I have a list of a few hundred thousand URLs in an access database
(but I guess I could put them in any common format).
I need a piece of software that can
1) Look at the list of URLs
2) Go to each one and search the entire site for a certain keyword
3) Return a new list of the URLs that contain that keyword
For example, for a list of 5 sites:
http://www.nasa.com
http://www.mickeymouse.com
http://www.londonzoo.com
http://www.americanidol.com
http://www.johndoe.com
And a keyword "space shuttle"
The results would be something like:
http://www.nasa.com/spaceshuttle/page1.html
http://www.nasa.com/spaceshuttle/page2.html
http://www.nasa.com/spaceshuttle/page3.html
http://www.nasa.com/spaceshuttle/page4.html
http://www.nasa.com/spaceshuttle/page5.html
http://www.mickeymouse.com/spaceshuttle/index.html
...because they are pages that contain the phrase "space shuttle"
somewhere on the page. Looking at file names or meta-tags is not
enough - the program needs to search entire pages.
The program needs to use its own spidering - we don't want a
metasearch product or one that relies on search engines like Google or
Yahoo.
The spider needs to follow every internal link from the one given, and
check the entire site. So, if we gave it nasa.com, it would follow
links from the nasa.com home page, and follow links of the resulting
pages and so on until it had looked at the entire navigable site -
thousands of pages.
If it has Boolean-type features like - search for "space shuttle" but
not "discovery", that would be a preferable.
If a program can do the job but several hundred thousand URLs is too
much for it, something that can do blocks of 1,000 URLs would be ok.
We have found two programs that almost do what we want:
VelocityScape WebScraper Plus
http://www.velocityscape.com/
This looks like it will do what we require, but we are unable to get
the evaluation version to run, and are waiting to hear from their
support people.
NetTools Spider
http://www.questronixsoftware.com/Products/NetToolsSpider/NetToolsSpider.aspx
We got the evaluation version to work, but we could not get it to do
most of things it should.
Please use the above as examples of the type of product we are looking for.
We are not after help to get those 2 programs running.
We do not need to copy entire sites to our hard drive, and if the
keyword search aspect requires entire sites to be downloaded and
stored, we are not interested. We believe this would require several
terabytes and wouldn't be cost effective.
Price range of the product - free to $10,000 |
Request for Question Clarification by
tox-ga
on
29 Jul 2005 19:13 PDT
Dear Joel,
I've identified a reputable and reliable firm through recommendations
and research that specializes in building custom software using web
spidering, search, and archiving technologies.
The firm is able to create a software that is able to do everything
you ask for, with customized interface, and is guaranteed to run
perfectly on the platform of your choice. They also have award
winning post-sales support incase any further questions may arise.
While I am not allowed to publish the estimated price on public
domain, I am able to say that the software is within your budget.

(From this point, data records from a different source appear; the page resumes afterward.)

Section Claims.
Context (k1 k2 : TCPSender.TCPConfig) (n1 n2 : Z).
Context (Hk1 : config_ok k1 n1) (Hk2 : config_ok k2 n2).
Context (x y : side) (Hrun : rtc duplex_step (fresh k1 n1, fresh k2 n2) (x, y)).

(** C2: a whole connection transfers both streams.  Two endpoints, each with an
    application that connects, writes, closes and reads as it likes, with timeouts
    at any time, exchange segments over a network that drops, repeats, reorders
    and delays them, except that it is [orderly] with segments without payload:
    a bare FIN does not overtake the bytes before it, nor, after a FIN, does an empty
    segment at the first missing byte.  Each stream is shorter than 2^31 - 3
    bytes.  Then each application has received exactly a prefix of what the other
    wrote, and all of it when it is told that the stream has ended. *)
Theorem duplex_transfer : transfers x y /\ transfers y x.
Proof using All.
  destruct (duplex_joined k1 n1 k2 n2 x y Hk1 Hk2 Hrun) as [H1 H2].
  split; by eapply link_transfers.
Qed.

(** C10: the bookkeeping of each endpoint is true of the other: no byte is counted
    as acknowledged that has not arrived, a FIN is counted as acknowledged only when it
    was sent and everything written has arrived, and neither endpoint ever sends more than
    the other's capacity beyond the bytes that have arrived there.  The network is
    [orderly] and the streams are shorter than 2^31 - 3 bytes, as in the claim on transfer. *)
Theorem duplex_beliefs :
  believes (TCPSender.recv_capacity k2) x y /\ believes (TCPSender.recv_capacity k1) y x.
Proof using All.
  destruct (duplex_joined k1 n1 k2 n2 x y Hk1 Hk2 Hrun) as [H1 H2].
  split; by eapply link_believes.
Qed.

(** C11: in such a connection, over an [orderly] network and with streams shorter than
    2^31 - 3 bytes, no step makes an endpoint throw: every operation of the application, every
    tick of the clock and the arrival of every segment the network may bring returns, in
    particular without [front()] of an empty container.  One undefined operation
    is not excluded: the insertion loop of the reassembler decrements [begin()] when a segment
    touches the first one stored ([front_merge_undefined]); here it has the meaning that
    [insert_loop] gives it. *)
Theorem duplex_total o :
  (allowed y x o -> exists x', apply_side o x = Ok x') /\
  (allowed x y o -> exists y', apply_side o y = Ok y').
Proof using All.
  pose proof (duplex_joined k1 n1 k2 n2 x y Hk1 Hk2 Hrun) as HJ. split; intros Ho.
  - destruct (joined_op _ _ x y o Ho HJ) as (x' & E & _). by exists x'.
  - destruct (joined_op _ _ y x o Ho (joined_sym _ _ _ _ HJ)) as (y' & E & _). by exists y'.
Qed.
End Claims.

(** ** A run *)

(** The conditions of [TCPSegment.wf] without pseudo-header, decided. *)
Definition wire_ok (g : TCPSegment) : bool :=
  let h := TCPSegment.header g in
  let d := TCPSegment.payload g in
  bool_decide ((0 <= TCPHeader.sport h < 65536 /\ 0 <= TCPHeader.dport h < 65536) /\
    wi_wf (TCPHeader.seqno h) /\ wi_wf (TCPHeader.ackno h) /\ 5 <= TCPHeader.doff h < 16 /\
    0 <= TCPHeader.win h < 65536 /\ 0 <= TCPHeader.cksum h < 65536 /\ 0 <= TCPHeader.uptr h < 65536) &&
  match Buffer.storage d with
  | Some b => (0 <=? Buffer.starting_offset d) && (Buffer.starting_offset d <=? size b) && (size b <? M64)
  | None => true
  end && (65280 * (4 * TCPHeader.doff h + size (Buffer.str d)) <? M32).

Lemma wire_ok_wf g : wire_ok g = true -> TCPSegment.wf 0 g.
Proof.
  unfold wire_ok. cbv zeta. intros [[H1 H2]%andb_true_iff H3]%andb_true_iff.
  apply bool_decide_eq_true in H1. apply Z.ltb_lt in H3.
  constructor; [constructor; tauto| |done|lia].
  unfold Buffer.buf_wf. destruct (Buffer.storage _); [|done].
  apply andb_true_iff in H2 as [[?%Z.leb_le ?%Z.leb_le]%andb_true_iff ?%Z.ltb_lt]. lia.
Qed.

(** An event at one endpoint: an operation of its owner, or the arrival of the
    [i]-th segment its peer has put on the network. *)
Inductive event := Do (o : TCPConnection.op) | Arrive (i : nat).

#[export] Instance orderly_dec W n0 r seg : Decision (orderly W n0 r seg).
Proof.
  unfold orderly. cbv zeta. apply impl_dec; [apply _|]. apply impl_dec; [apply _|].
  destruct (TCPHeader.fin _); apply _.
Defined.

Definition event_op (y x : side) (e : event) : option TCPConnection.op :=
  match e with
  | Do (TCPConnection.Segment _) => None
  | Do (TCPConnection.Write data) =>
      if negb (ByteStream.bs_end (TCPSender.stream (TCPConnection.sender (conn x)))) &&
         (size (wrote x) + size data <? stream_limit)
      then Some (TCPConnection.Write data) else None
  | Do (TCPConnection.Tick ms) =>
      if TCPSender.consecutive_retrans_v (TCPConnection.sender (conn x)) <? 4294967295
      then Some (TCPConnection.Tick ms) else None
  | Do (TCPConnection.Read len) => if 0 <=? len then Some (TCPConnection.Read len) else None
  | Do o => Some o
  | Arrive i =>
      match sent y !! i with
      | Some g =>
          if wire_ok g && bool_decide (orderly (wrote y) (TCPSender.isn (TCPConnection.sender (conn y)))
               (TCPConnection.receiver (conn x)) (EndToEnd.over_wire g))
          then Some (TCPConnection.Segment (EndToEnd.over_wire g)) else None
      | None => None
      end
  end.

Lemma event_allowed y x e o : event_op y x e = Some o -> allowed y x o.
Proof.
  destruct e as [o'|i]; cbn.
  - destruct o'; intros E; try done; try by injection E as <-.
    + destruct (negb _ && _) eqn:Hb; [|done]. injection E as <-.
      by apply andb_true_iff in Hb as [?%negb_true_iff ?%Z.ltb_lt].
    + destruct (_ <? _) eqn:Hb; [|done]. injection E as <-. by apply Z.ltb_lt.
    + destruct (0 <=? len) eqn:Hb; [|done]. injection E as <-. by apply Z.leb_le.
  - destruct (sent y !! i) as [g|] eqn:Hi; [|done]. destruct (wire_ok g && _) eqn:Hb; [|done].
    intros [= <-]. apply andb_true_iff in Hb as [Hw Ho%bool_decide_eq_true]. split; [|done].
    exists g. split; [by eapply list_elem_of_lookup_2|]. by apply EndToEnd.crosses_over_wire, wire_ok_wf.
Qed.

(** Runs events, each at the left ([true]) or the right endpoint. *)
Fixpoint duplex_run (l : list (bool * event)) (x y : side) : option (side * side) :=
  match l with
  | [] => Some (x, y)
  | (true, e) :: l' =>
      match event_op y x e with
      | Some o => match apply_side o x with Ok x' => duplex_run l' x' y | Throw _ => None end
      | None => None
      end
  | (false, e) :: l' =>
      match event_op x y e with
      | Some o => match apply_side o y with Ok y' => duplex_run l' x y' | Throw _ => None end
      | None => None
      end
  end.

Lemma duplex_run_steps l : forall x y st, duplex_run l x y = Some st -> rtc duplex_step (x, y) st.
Proof.
  induction l as [|[[] e] l IH]; intros x y st; cbn.
  - intros [= <-]. apply rtc_refl.
  - destruct (event_op y x e) as [o|] eqn:Eo; [|done]. apply event_allowed in Eo.
    destruct (apply_side o x) as [x'|] eqn:E; [|done]. intros Hr.
    eapply rtc_l; [by eapply step_left|by apply IH].
  - destruct (event_op x y e) as [o|] eqn:Eo; [|done]. apply event_allowed in Eo.
    destruct (apply_side o y) as [y'|] eqn:E; [|done]. intros Hr.
    eapply rtc_l; [by eapply step_right|by apply IH].
Qed.

Definition config_a : TCPSender.TCPConfig :=
  TCPSender.mkTCPConfig 1000 16 64 (Some (mkWrappingInt32 4294967295)).
Definition config_b : TCPSender.TCPConfig :=
  TCPSender.mkTCPConfig 1000 8 64 (Some (mkWrappingInt32 7)).
Definition text_a : bytes := [Byte.x61; Byte.x62; Byte.x63].
Definition text_b : bytes := [Byte.x64; Byte.x65; Byte.x66; Byte.x67; Byte.x68; Byte.x69].
Import TCPConnection(Connect, Write, EndInput, Tick, Read, Take).

(** The SYN is retransmitted and arrives twice; the data fills the window of 8 and
    arrives in the wrong order; both sides close. *)
Definition sample_events : list (bool * event) :=
  [(true, Do Connect); (true, Do (Tick 1000)); (true, Do Take);
   (false, Arrive 1); (false, Do Take); (false, Arrive 0);
   (true, Arrive 0); (true, Do (Write text_a)); (true, Do (Write text_b)); (true, Do EndInput);
   (true, Do Take);
   (false, Arrive 4); (false, Arrive 3); (false, Do (Read 8)); (false, Arrive 3); (false, Do Take);
   (true, Arrive 4); (true, Do (Tick 10)); (true, Do Take);
   (false, Arrive 5); (false, Do (Write text_a)); (false, Do EndInput); (false, Do Take);
   (true, Arrive 6); (true, Arrive 5); (true, Arrive 7); (true, Do (Read 2)); (true, Do Take)].

Definition sample_end : side * side :=
  match duplex_run sample_events (fresh config_a 0) (fresh config_b 0) with
  | Some st => st
  | None => (fresh config_a 0, fresh config_b 0)
  end.

Lemma sample_duplex : rtc duplex_step (fresh config_a 0, fresh config_b 0) (sample_end.1, sample_end.2).
Proof. apply (duplex_run_steps sample_events). vm_compute. reflexivity. Qed.

Lemma config_a_ok : config_ok config_a 0.
Proof. unfold config_ok. vm_compute. intuition congruence. Qed.
Lemma config_b_ok : config_ok config_b 0.
Proof. unfold config_ok. vm_compute. intuition congruence. Qed.

Lemma duplex_transfer_witness :
  received sample_end.2 = text_a ++ text_b /\ received sample_end.1 = text_a /\
  transfers sample_end.1 sample_end.2 /\ transfers sample_end.2 sample_end.1.
Proof.
  split; [vm_compute; reflexivity|]. split; [vm_compute; reflexivity|].
  apply (duplex_transfer config_a config_b 0 0 config_a_ok config_b_ok sample_end.1 sample_end.2
    sample_duplex).
Defined.

Lemma duplex_beliefs_witness :
  TCPSender.fin_acked (TCPConnection.sender (conn sample_end.1)) = true /\
  received sample_end.2 = wrote sample_end.1.
Proof.
  split; [vm_compute; reflexivity|].
  destruct (duplex_beliefs config_a config_b 0 0 config_a_ok config_b_ok sample_end.1 sample_end.2
    sample_duplex) as [(_ & H & _) _].
  apply H. vm_compute. reflexivity.
Defined.

Lemma duplex_total_witness : exists x', apply_side (Tick 5000) sample_end.1 = Ok x'.
Proof.
  apply (duplex_total config_a config_b 0 0 config_a_ok config_b_ok sample_end.1 sample_end.2
    sample_duplex (Tick 5000)).
  vm_compute. reflexivity.
Defined.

If I am able to refer you to such a firm and reserve a project spot
for immediate start, would it be acceptable as an answer?
Cheers,
Tox-ga
|
Clarification of Question by
joel1357-ga
on
30 Jul 2005 01:24 PDT
Tox,
We noticed that the question was locked up for an extended period of
time, which we will assume means that you spent quite a bit of time
trying to secure the answer we were looking for. We spent at least 50
hours trying to figure this out on our own and in the meantime believe
we have identified 2 companies that can build the tool as well. Our
willingness to pay $400 for the answer was based on finding an out of
the box solution that we could immediately begin utilizing. We would
like to hear the name of the company that you came up with to have
another resource to add to our list of potential candidates of
building this tool but we cannot pay $400. Your solution will still
require many hours of hard work before we are able to use the tool,
and we won't necessarily use the company that you provide to build our
tool. With that in mind, we propose to cancel this question, ask
another question for only you to answer in the amount of $50. If that
is acceptable once you post the name of the company we will contact
them to see if they would be the ones that we want to build our tool.

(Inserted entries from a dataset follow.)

(** What the arrival of a segment of [x] does to [y]. *)
Record hears (x : side) (g : TCPSegment) (y y' : side) : Prop := {
  h_wrote : wrote y' = wrote y;
  h_rst : TCPConnection.rst (conn y') = TCPConnection.rst (conn y);
  h_received : TCPSender.byte_received (tx y) <= TCPSender.byte_received (tx y');
  h_retries : retries (tx y') <= retries (tx y);
  h_ended : ended_input (tx y') = ended_input (tx y);
  h_open : 1 <= TCPSender.byte_sent (tx y');
  h_ack : TCPHeader.ack (TCPSegment.header g) = true ->
    TCPReceiver.ackno (rx x) = Some (TCPHeader.ackno (TCPSegment.header g)) ->
    acked (sent_bytes (tx y)) (rx x) <= TCPSender.byte_received (tx y') /\
    (TCPSender.byte_received (tx y) < acked (sent_bytes (tx y)) (rx x) -> retries (tx y') = 0);
  h_oldest g0 rest : TCPSender.unacked (tx x) = g0 :: rest -> TCPConnection.same_content g0 g ->
    up_to_date y' /\ TCPSender.byte_received (tx x) < acked (sent_bytes (tx x)) (rx y')
}.

Lemma replied_stamps s r c c' :
  replied s r false c c' -> TCPReceiver.isnset r = true -> stamps r (TCPConnection.segments_out c').
Proof.
  intros (Er & _ & _ & Eq) Hset. set (s1 := if _ && _ then _ else _) in Eq.
  assert (Hn : TCPSender.segments_out s1 <> []).
  { subst s1. rewrite Hset, andb_true_r. case_Z; [cbn; by intros [_ ?]%app_eq_nil|].
    intros E. by rewrite E in *. }
  destruct (TCPSender.segments_out s1) as [|h p _] eqn:E using rev_ind; [done|].
  exists (TCPConnection.receiver_info r h). rewrite Eq, fmap_app, (assoc_L (++)). cbn [fmap list_fmap].
  rewrite list.last_snoc. split; [done|]. unfold TCPConnection.receiver_info, TCPReceiver.ackno. by rewrite Hset.
Qed.

Lemma replied_up_to_date s r c z :
  replied s r false c (conn z) -> TCPReceiver.isnset r = true -> up_to_date z.
Proof.
  intros Hr Hset. destruct (replied_stamps _ _ _ _ Hr Hset) as (g & Eg & Hg). destruct Hr as (Er & _).
  exists g. rewrite Er. split; [|done]. unfold queued. by rewrite last_app, Eg.
Qed.

Lemma replied_frame s r silent c c' :
  replied s r silent c c' ->
  TCPSender.byte_received (TCPConnection.sender c') = TCPSender.byte_received s /\
  retries (TCPConnection.sender c') = retries s /\
  TCPSender.stream (TCPConnection.sender c') = TCPSender.stream s /\
  TCPSender.byte_sent (TCPConnection.sender c') = TCPSender.byte_sent s.
Proof.
  intros (_ & _ & E). destruct silent; [destruct E as [-> _]; done|]. destruct E as [-> _].
  by destruct (_ && _).
Qed.

(** An acknowledgement of everything, in terms of the number it stands for. *)
Lemma ackno_acked cap W s q R r aq a :
  link cap W s q R r aq -> TCPReceiver.ackno r = Some a ->
  a = wrap (acked (sent_bytes s) r) (TCPSender.isn s).
Proof.
  intros HL E. pose proof (link_sizes HL) as (? & ? & Hlim). unfold stream_limit in Hlim.
  assert (Hset : TCPReceiver.isnset r = true).
  { unfold TCPReceiver.ackno in E. by destruct (TCPReceiver.isnset r). }
  rewrite (TCPReceiver.ackno_abs (stream_of W) (sent_bytes s) ltac:(lia) ltac:(lia)
    (TCPSender.isn s) R r (l_recv HL) Hset) in E. injection E as <-. unfold acked. by rewrite Hset.
Qed.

If we select this company we would then add a tip to that question in
the amount of $100. If this is acceptable let me know.
Joel
|
Request for Question Clarification by
tox-ga
on
30 Jul 2005 02:42 PDT
Dear Joel,
Yes, that would be acceptable.
Since my last request for clarification, I've been researching
further, comparing the different alternatives in more detail, as I'd
like to be certain that the option you go with is the best possible
one to meet your unique needs. I've also consulted with
professionals/experts in the area and professors at technical
colleges, and taking all the factors given in consideration, I am
confident that the custom software company in question is the best
solution.
Also, with the company that I am speaking of, you will be able to
utlize the software in no more than a matter of days with similar
amount of effort as implementing an out of the box solution.

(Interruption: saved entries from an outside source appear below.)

Lemma exchange_phase x y :
  paired cap cap x y -> TCPSender.segments_out (tx x) = [] -> TCPSender.segments_out (tx y) = [] ->
  wrote y = [] -> ByteStream.content (TCPReceiver.stream_out (rx y)) = [] ->
  exists y' x', Benchmark.move_segments (conn x) (conn y) false = Ok (conn (emptied x), conn y') /\
    Benchmark.move_segments (conn y') (conn (emptied x)) false = Ok (conn (emptied y'), conn x') /\
    exchanged x y y' x'.
Proof.
  intros HP Hqx Hqy Hwy Hread. destruct (so_joined _ _ _ _ (pr_sound _ _ _ _ HP)) as [Hxy _].
  destruct (move_works cap cap x y HP (read_room Hxy Hread)) as (y' & E1 & HP1 & M1).
  destruct (so_joined _ _ _ _ (pr_sound _ _ _ _ HP1)) as [_ Hyx1]. pose proof (m_wrote _ _ _ _ M1) as Ew.
  destruct (move_works cap cap y' (emptied x) (paired_sym _ _ _ _ HP1)) as (x' & E2 & HP2 & M2).
  { pose proof (link_sizes Hyx1) as (Hs & _ & _). rewrite Ew, Hwy in Hs. change (size []) with 0 in Hs.
    pose proof (l_cap Hyx1).
    pose proof (SR.wf_out _ _ (SR.inv_wf _ _ _ _ (TCPReceiver.inv_run _ _ _ _ _ (l_recv Hyx1)))) as Hr.
    assert (0 <= ByteStream.alread (TCPReceiver.stream_out (rx (emptied x)))) by exact (proj1 (ByteStream.wf_read _ Hr)).
    lia. }
  exists y', x'. split; [done|]. split; [done|].
  pose proof (pr_forth _ _ _ _ HP1) as F1. pose proof (pr_told_right _ _ _ _ HP1) as T1.
  pose proof (pr_forth _ _ _ _ HP2) as F2. pose proof (pr_told_right _ _ _ _ HP2) as T2.
  destruct (m_adds _ _ _ _ M1) as [l1 A1]. rewrite <- (m_wrote _ _ _ _ M1) in A1 at 2.
  destruct (m_adds _ _ _ _ M2) as [l2 A2]. rewrite <- (m_wrote _ _ _ _ M2) in A2 at 2.
  pose proof (acted_acked (sound_sym _ _ _ _ (emptied_sound _ _ _ _ (pr_sound _ _ _ _ HP)))
    (sound_sym _ _ _ _ (pr_sound _ _ _ _ HP1)) A1) as K1.
  pose proof (acted_acked (sound_sym _ _ _ _ (emptied_sound _ _ _ _ (sound_sym _ _ _ _ (pr_sound _ _ _ _ HP1))))
    (sound_sym _ _ _ _ (pr_sound _ _ _ _ HP2)) A2) as K2.
  assert (Hx : TCPSender.byte_received (tx x') = acked (sent_bytes (tx x')) (rx y'))
    by (by destruct T2 as [?|(h & ? & _)]).
  constructor; try done.
  - by apply paired_sym.
  - unfold flow in F1. cbn in F1, K2. rewrite Hqx in F1. cbn in F1. lia.
  - etrans; [|exact K1]. by destruct T1 as [?|(h & ? & _)].
  - apply (tail_acked _ _ _ _ _ (pr_sound _ _ _ _ HP2) F2).
    destruct (m_tail _ _ _ _ M1 (TCPSender.byte_sent (tx y))) as (b & Hb & Ht); [done| |by exists b].
    exists (TCPSender.byte_sent (tx y)). by rewrite Hqy.
Qed.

I will unlock this question now so that you can cancel the question.
Also, on the new question, could you post the name of the two
companies that you've found just to make sure that it does not overlap
with mine?
Cheers,
Tox-ga
|
Request for Question Clarification by
tox-ga
on
30 Jul 2005 03:07 PDT
I forgot to mention in my other post, the company does also have
ready-made software available that is able to do what you ask but
because it was custom made for a different company, it will be a lot
more expensive than other out-of-the-box software due to licensing
issues (almost same price as custom software).
The price is still within the budget you indicated but for the same
price I, personally, would've gotten a software custom made. However,
it seems as time and effort is very critical for you at the moment so
I will mention it now.
Would you like me to post the answer in this question, or in a new question?
Cheers,
Tox-ga
|
Clarification of Question by
joel1357-ga
on
30 Jul 2005 03:43 PDT
Tox,
I've posted a new question per our agreement. Please provide the answer there.
Thanks
|